“Working in the military, you get to a breaking point from time to time, and so I had taken up hockey to get my mind in check. I told people how much it was helping, and then on January 10th, 2016, I had my heart attack at 38 years old.”
Before Leighton’s heart attack, he worked as an Avionics Junior Supervisor with the Royal Canadian Air Force in Greenwood, Nova Scotia – a small town home to the largest military base in Atlantic Canada. He had quit smoking the year before and taken up hockey to increase his physical activity and to destress.
Despite an ongoing, dry, non-productive cough that had developed a few months before his cardiac event, he was feeling good.
“The day of my heart attack, I was changing the winter tires on my car, which was a decent amount of work. When I was done, I had a shower and sat on the couch to watch a show and rest. I kept trying to put my arms back behind my head but was getting this weird numb feeling and couldn’t relax. Then it felt like somebody was jamming their knee into my chest, but it wasn’t like that sudden grab of my left arm. I got up and went and took an ibuprofen, and I realized when I went to the kitchen I was getting very dizzy.”

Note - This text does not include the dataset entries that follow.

(** * TEDxPS/survey-form: submission pipeline and event binding

    A shallow embedding of
      - [src/server/mongodb.ts]   (dbConnect, the cached connection),
      - [src/server/gcpbucket.ts] (getBucket, the cached bucket handle),
      - [src/server/index.ts]     (checkDuplicateEmail, saveToMongoDB,
                                   handleSurveySubmission),
      - [src/app/components/TEDxSurvey.tsx] (the binding effect, its
                                   cleanup and the upload handler),
    followed by the properties of the specification stated over it.

    Asynchronous functions are modelled in direct style: an [await] is a
    sequencing point, a rejected promise is a thrown error.  Calls are
    not interleaved. *)

From stdpp Require Import base option list strings gmap.
From Stdlib Require Import ZArith Lia.

Local Open Scope string_scope.
Local Open Scope list_scope.

(** ** JavaScript values *)

(** The values that flow through the code: answers of a payload, handler
    props, the callback slot of an upload event.  [VNum] holds the
    integer-valued numbers; [VObj] and [VFun] are references, compared by
    identity. *)
Inductive JsVal : Type :=
  | VUndefined
  | VNull
  | VBool (b : bool)
  | VNum (n : Z)
  | VStr (s : string)
  | VFun (f : nat)
  | VObj (o : nat).

Global Instance JsVal_eq_dec : EqDecision JsVal.
Proof. solve_decision. Defined.

(** ToBoolean. *)
Definition truthy (v : JsVal) : bool :=
  match v with
  | VUndefined | VNull => false
  | VBool b => b
  | VNum n => negb (n =? 0)%Z
  | VStr s => negb (String.eqb s "")
  | VFun _ | VObj _ => true
  end.

(** [a || b] *)
Definition js_or (a b : JsVal) : JsVal := if truthy a then a else b.

(** [typeof v === "function"] *)
Definition is_function (v : JsVal) : bool :=
  match v with VFun _ => true | _ => false end.

(** A plain object: its own enumerable properties in enumeration order.
    Keys are distinct in a JavaScript object; a lookup takes the first
    entry of a key. *)
Definition JsObject : Type := list (string * JsVal).

Fixpoint get_entry (o : JsObject) (k : string) : option JsVal :=
  match o with
  | [] => None
  | (k', v) :: o' => if String.eqb k' k then Some v else get_entry o' k
  end.

(** [o.k], [o[k]]: a missing property reads as [undefined]. *)
Definition prop (o : JsObject) (k : string) : JsVal :=
  default VUndefined (get_entry o k).

(** [Object.values(o)] *)
Definition Object_values (o : JsObject) : list JsVal := o.*2.

(** [Object.entries(o)] *)
Definition Object_entries (o : JsObject) : list (string * JsVal) := o.

(** An optional string parameter or environment variable used as a
    condition: [undefined] and the empty string are falsy. *)
Definition truthy_str (s : option string) : bool :=
  match s with
  | Some s => negb (String.eqb s "")
  | None => false
  end.

Definition str_or (a b : option string) : option string :=
  if truthy_str a then a else b.
(** ** The terminal *)

(** A [Dialog] reads the lines typed at the terminal, in order: it ends
    with an answer and the lines not yet read, or is left waiting for a
    line that never comes ([None]); either way it has written some lines
    with [console.log].  The text of a question itself is not recorded. *)
Definition Dialog (A : Type) : Type :=
  list string -> option (A * list string) * list string.

(** [askQuestion], store.ts lines 45-47. *)
Definition askQuestion : Dialog string :=
  fun stdin =>
    match stdin with
    | [] => (None, [])
    | answer :: rest => (Some (answer, rest), [])
    end.

Definition isDigit (c : ascii) : bool :=
  let n := nat_of_ascii c in Nat.leb 48 n && Nat.leb n 57.

Fixpoint allDigits (s : string) : bool :=
  match s with
  | EmptyString => true
  | String c s' => isDigit c && allDigits s'
  end.

(** [isValidPhoneNumber], store.ts lines 124-126: [/^\d{10}$/]. *)
Definition isValidPhoneNumber (input : string) : bool :=
  Nat.eqb (String.length input) 10 && allDigits input.

(** [isValidRole], store.ts lines 128-130.  No character outside ASCII
    has a lower case among the letters of the words compared here and in
    [isYesNoResponse], so lower-casing the ASCII letters decides them. *)
Definition isValidRole (input : string) : bool :=
  String.eqb (toLowerCase input) "buyer"
  || String.eqb (toLowerCase input) "seller".


(** White space as [String.prototype.trim] sees it, on the UTF-8 bytes of
    the string: TAB, LF, VT, FF, CR and SP in one byte; U+00A0 in two;
    U+1680, U+2000 to U+200A, U+2028, U+2029, U+202F, U+205F, U+3000 and
    U+FEFF in three. *)
Definition white1 (c : ascii) : bool :=
  let n := nat_of_ascii c in
  (Nat.leb 9 n && Nat.leb n 13) || Nat.eqb n 32.

Definition white2 (c1 c2 : ascii) : bool :=
  Nat.eqb (nat_of_ascii c1) 194 && Nat.eqb (nat_of_ascii c2) 160.

Definition white3 (c1 c2 c3 : ascii) : bool :=
  let n1 := nat_of_ascii c1 in
  let n2 := nat_of_ascii c2 in
  let n3 := nat_of_ascii c3 in
  (Nat.eqb n1 225 && Nat.eqb n2 154 && Nat.eqb n3 128)
  || (Nat.eqb n1 226 && Nat.eqb n2 128
      && ((Nat.leb 128 n3 && Nat.leb n3 138)
          || Nat.eqb n3 168 || Nat.eqb n3 169 || Nat.eqb n3 175))
  || (Nat.eqb n1 226 && Nat.eqb n2 129 && Nat.eqb n3 159)
  || (Nat.eqb n1 227 && Nat.eqb n2 128 && Nat.eqb n3 128)
  || (Nat.eqb n1 239 && Nat.eqb n2 187 && Nat.eqb n3 191).

Fixpoint trimStart (s : string) : string :=
  match s with
  | EmptyString => EmptyString
  | String c1 r1 =>
      if white1 c1 then trimStart r1
      else
        match r1 with
        | EmptyString => s
        | String c2 r2 =>
            if white2 c1 c2 then trimStart r2
            else
              match r2 with
              | EmptyString => s
              | String c3 r3 => if white3 c1 c2 c3 then trimStart r3 else s
              end
        end
  end.

(** [input.trim() === ""]: nothing is left of the input once its leading
    white space is dropped. *)
Definition isBlank (input : string) : bool := String.eqb (trimStart input) "".

Definition requiredLine : string :=
  "This is required! Please enter valid information.".

(** [getValidInput], store.ts lines 111-122.  Each turn of the loop reads
    one line. *)
Fixpoint getValidInput (validator : string -> bool) (errorMessage : string)
    (stdin : list string) : option (string * list string) * list string :=
  match stdin with
  | [] => (None, [])
  | input :: rest =>
      if isBlank input then
        let (result, lines) := getValidInput validator errorMessage rest in
        (result, requiredLine :: lines)
      else if validator input then (Some (input, rest), [])
      else
        let (result, lines) := getValidInput validator errorMessage rest in
        (result, errorMessage :: lines)
  end.

(** [parseInt] of a string of decimal digits: the number the digits
    denote.  A JavaScript number holds it exactly when the string has at
    most 15 digits; a longer string may be rounded, so every statement
    that names the value returned is about answers of at most 15 digits. *)
Definition digitValue (c : ascii) : Z := Z.of_nat (nat_of_ascii c) - 48.

Fixpoint parseDigits (acc : Z) (s : string) : Z :=
  match s with
  | EmptyString => acc
  | String c s' => parseDigits (10 * acc + digitValue c) s'
  end.

Definition parseInt (input : string) : Z := parseDigits 0 input.

(** [/^\d+$/.test(input)]. *)
Definition onlyDigits (input : string) : bool :=
  negb (String.eqb input "") && allDigits input.

Definition quantityLine : string := "Please enter a valid positive number.".

(** [askForQuantity], store.ts lines 168-179. *)
Fixpoint askForQuantity (stdin : list string)
  : option (Z * list string) * list string :=
  match stdin with
  | [] => (None, [])
  | input :: rest =>
      if onlyDigits input && (0 <? parseInt input)
      then (Some (parseInt input, rest), [])
      else
        let (result, lines) := askForQuantity rest in
        (result, quantityLine :: lines)
  end.

Definition dret {A} (a : A) : Dialog A := fun stdin => (Some (a, stdin), []).


(** ** Accounts *)

(** A document of the [login] collection, with the fields that [login]
    reads.  The program never writes this collection, so the stored
    password need not be a string: it is a text, or some other value, of
    which only the typed strings that [==] lets equal it matter. *)
Module Login.
Inductive stored :=
| Text (text : string)
| Other (equalsTyped : string -> bool).
(** * DetoxBuddy: focus-session engine and reminder lifecycle

    A shallow embedding of the scheduling core of DetoxBuddy:

    - [database/models/focus_session.py] and [database/crud/focus_session.py]
      (modules [FocusModel], [CRUDFocusSession]);
    - [core/focus_timer.py] (module [FocusTimer]);
    - [database/models/reminder.py] and [database/crud/reminder.py]
      (modules [ReminderModel], [CRUDReminder]; [UserModel] holds the
      two columns of [database/models/user.py] that the dispatch reads);
    - [core/reminder_scheduler.py] (module [ReminderScheduler]);
    - [tasks/reminder_tasks.py] (module [ReminderTasks]).

    Conventions of the embedding.

    - A [datetime] is an integer number of seconds on the server clock.
      Every operation reads the clock once: the [now] argument stands for
      all the [datetime.now()] / [datetime.utcnow()] calls of one Python
      call (the server is taken to run in UTC, so both agree).
    - [int(delta.total_seconds() / 60)] truncates toward zero: [Z.quot].
    - A table is the list of its rows in insertion order; the ORM identity
      map is modelled by writing a modified row back by primary key.
    - Python functions that mutate the database, the cache or the job store
      take the state and return the new state next to their result. *)

From stdpp Require Import gmap list strings.
From Stdlib Require Import ZArith Lia.

Local Open Scope Z_scope.

Definition datetime := Z.

(** [timedelta(minutes=m)] in seconds. *)
Definition minutes (m : Z) : Z := 60 * m.

(** [int((later - earlier).total_seconds() / 60)]. *)
Definition whole_minutes (later earlier : datetime) : Z :=
  Z.quot (later - earlier) 60.

(** Python truthiness of an [Optional[int]]: [None] and [0] are falsy. *)
Definition truthy (o : option Z) : bool :=
  match o with
  | Some n => negb (n =? 0)
  | None => false
  end.

(* ================================================================== *)
(** ** models/focus_session.py *)

Module FocusModel.

Inductive FocusSessionStatus :=
| PLANNED | ACTIVE | PAUSED | COMPLETED | CANCELLED.

Inductive FocusSessionType :=
| FOCUS | SHORT_BREAK | LONG_BREAK.

Definition status_eqb (a b : FocusSessionStatus) : bool :=
  match a, b with
  | PLANNED, PLANNED | ACTIVE, ACTIVE | PAUSED, PAUSED
  | COMPLETED, COMPLETED | CANCELLED, CANCELLED => true
  | _, _ => false
  end.

(** The columns of [focus_sessions] that the lifecycle code reads or
    writes.  The free-text columns ([title], [description], [notes]), the
    counters [interruptions_count] / [notifications_enabled] (never
    assigned after the insert) and the floating-point [completion_rate]
    are left out. *)
Record FocusSession := {
  id : Z;
  user_id : Z;
  session_type : FocusSessionType;
  status : FocusSessionStatus;
  planned_duration : Z;
  actual_duration : option Z;
  paused_duration : Z;
  planned_start : datetime;
  actual_start : option datetime;
  actual_end : option datetime;
  last_pause_start : option datetime;
  auto_start_next : bool;
  created_at : datetime;
  updated_at : datetime
}.

(** Attribute assignments, [session.<column> = v]. *)
Definition set_status (v : FocusSessionStatus) (s : FocusSession) : FocusSession :=
  {| id := id s;
     user_id := user_id s;
     session_type := session_type s;
     status := v;
     planned_duration := planned_duration s;
     actual_duration := actual_duration s;
     paused_duration := paused_duration s;
     planned_start := planned_start s;
     actual_start := actual_start s;
     actual_end := actual_end s;
     last_pause_start := last_pause_start s;
     auto_start_next := auto_start_next s;
     created_at := created_at s;
     updated_at := updated_at s |}.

All military members must complete First Aid training every three years, so access to emergency information was only an arm’s reach away.
“I always keep the latest First Aid handbook, and I always knew exactly where it was in the house. I looked up cardiac arrest symptoms and was saying yes (in my head) to them all. In response, my partner at the time drove me to the hospital about 20 mins away in Kentville. They did a heart ultrasound and said, ‘Nope, not the heart.’ Nonetheless, they wanted to keep me overnight, but I decided to head home and sleep in my own bed, and I went back up the next morning. They did more blood work, and my troponins (a type of protein found in the heart’s muscle with high levels typically indicating a heart attack has occurred) were elevated.”
Healthcare professionals advised Leighton that they needed to send him for an angiogram in Halifax but that the quickest way to receive this procedure was as an inpatient. Otherwise, it would take six months as an outpatient. Due to this, his stay in the hospital lasted about a week.
“It was great because I got my bloodwork done all the time and felt okay.
In the military, if a troop is in the hospital for some time, the Commanding Officer of the squadron or a delegate will visit the person in the hospital. It probably seemed funny because they didn’t know why I was in the hospital, and I didn’t look any different, and I was up and joking – they were probably like, ‘Why are you here?’.
They eventually sent me to Queen Elizabeth II Health Sciences Centre (QEII) for the angiogram. I had a 70% blockage in the left anterior descending artery (LAD) and 20 – 50% everywhere else. The cardiologist let me know that they were putting in a stent. During the procedure, I asked if I could still play hockey because I had an extensive budgeting hockey career in the military. She said we’ll discuss that later. But the coolest part was that nagging cough that I had all those months broke up that night, and in eight hours, the cough was disappearing.”
A few weeks later, Leighton began his cardiac rehab program. Unique to those in the military and unfortunately unlike the experiences of many civilian Canadians recovering from a cardiac procedure, Leighton was afforded the time to complete the program during work hours and was reimbursed by the military for gas and other expenses.
“In the military, people get a little extra to ensure they don’t let them fall through the cracks – it’s the benefit of time. Knowing that if something happened, at least job-wise, there’s somebody there to take over, and you can leave work to go to your appointment. It’s nice not to worry about an hourly wage lost or taking a day off to attend a medical appointment. I know there are other’s saying, ‘How am I gonna pay for this?”. Or, ‘Why would I go to the heart rehab program because I have to take a day off and nobody’s reimbursing me?’.”
With the benefit of time, Leighton feels a big difference today.
“I worked 12 years of shift work in a very high-tempo environment. I didn’t have the best relationships, or they just didn’t turn out. Combined with what I was eating, smoking, and drinking. Then, I had this definitive moment where I faced some mortality, and now I look at my life in chunks of time – before and after. Now I feel like I got this work done, and I got a bit of extra time.”
Unfortunately, Leighton’s heart condition impacted his status in the military.
“The outcome of my cardiac event kind of forced the squadron’s hand. Every person in the military has to meet the universality of service and essentially be able to go to war if needed. Can you be a soldier first? For example, say you have a condition that affects your blood or are on a blood thinner. If you go to war and get hurt and require all the blood in the hospital, you’re taking it away from other soldiers – you’re a liability.
They don’t just kick you out, though. The military helps ensure you have a proper transition into civilian life. I applied for extensions and got about five extra years after my event. I did 20 years to the day, and before I got out, I went back down to the floor and was at the top and retired in the rank of Sergeant.
The differences today are broad because I feel physically better, but the mental game is the biggest. It’s always in the back of my mind, and I consider what I put into my body or if I’m not getting up and going for a walk that day. It’s always a question of how close was I or how much time did I have? You can change physically, but there’s also a mental change. But I’m glad it happened, kind of, it’s weird.”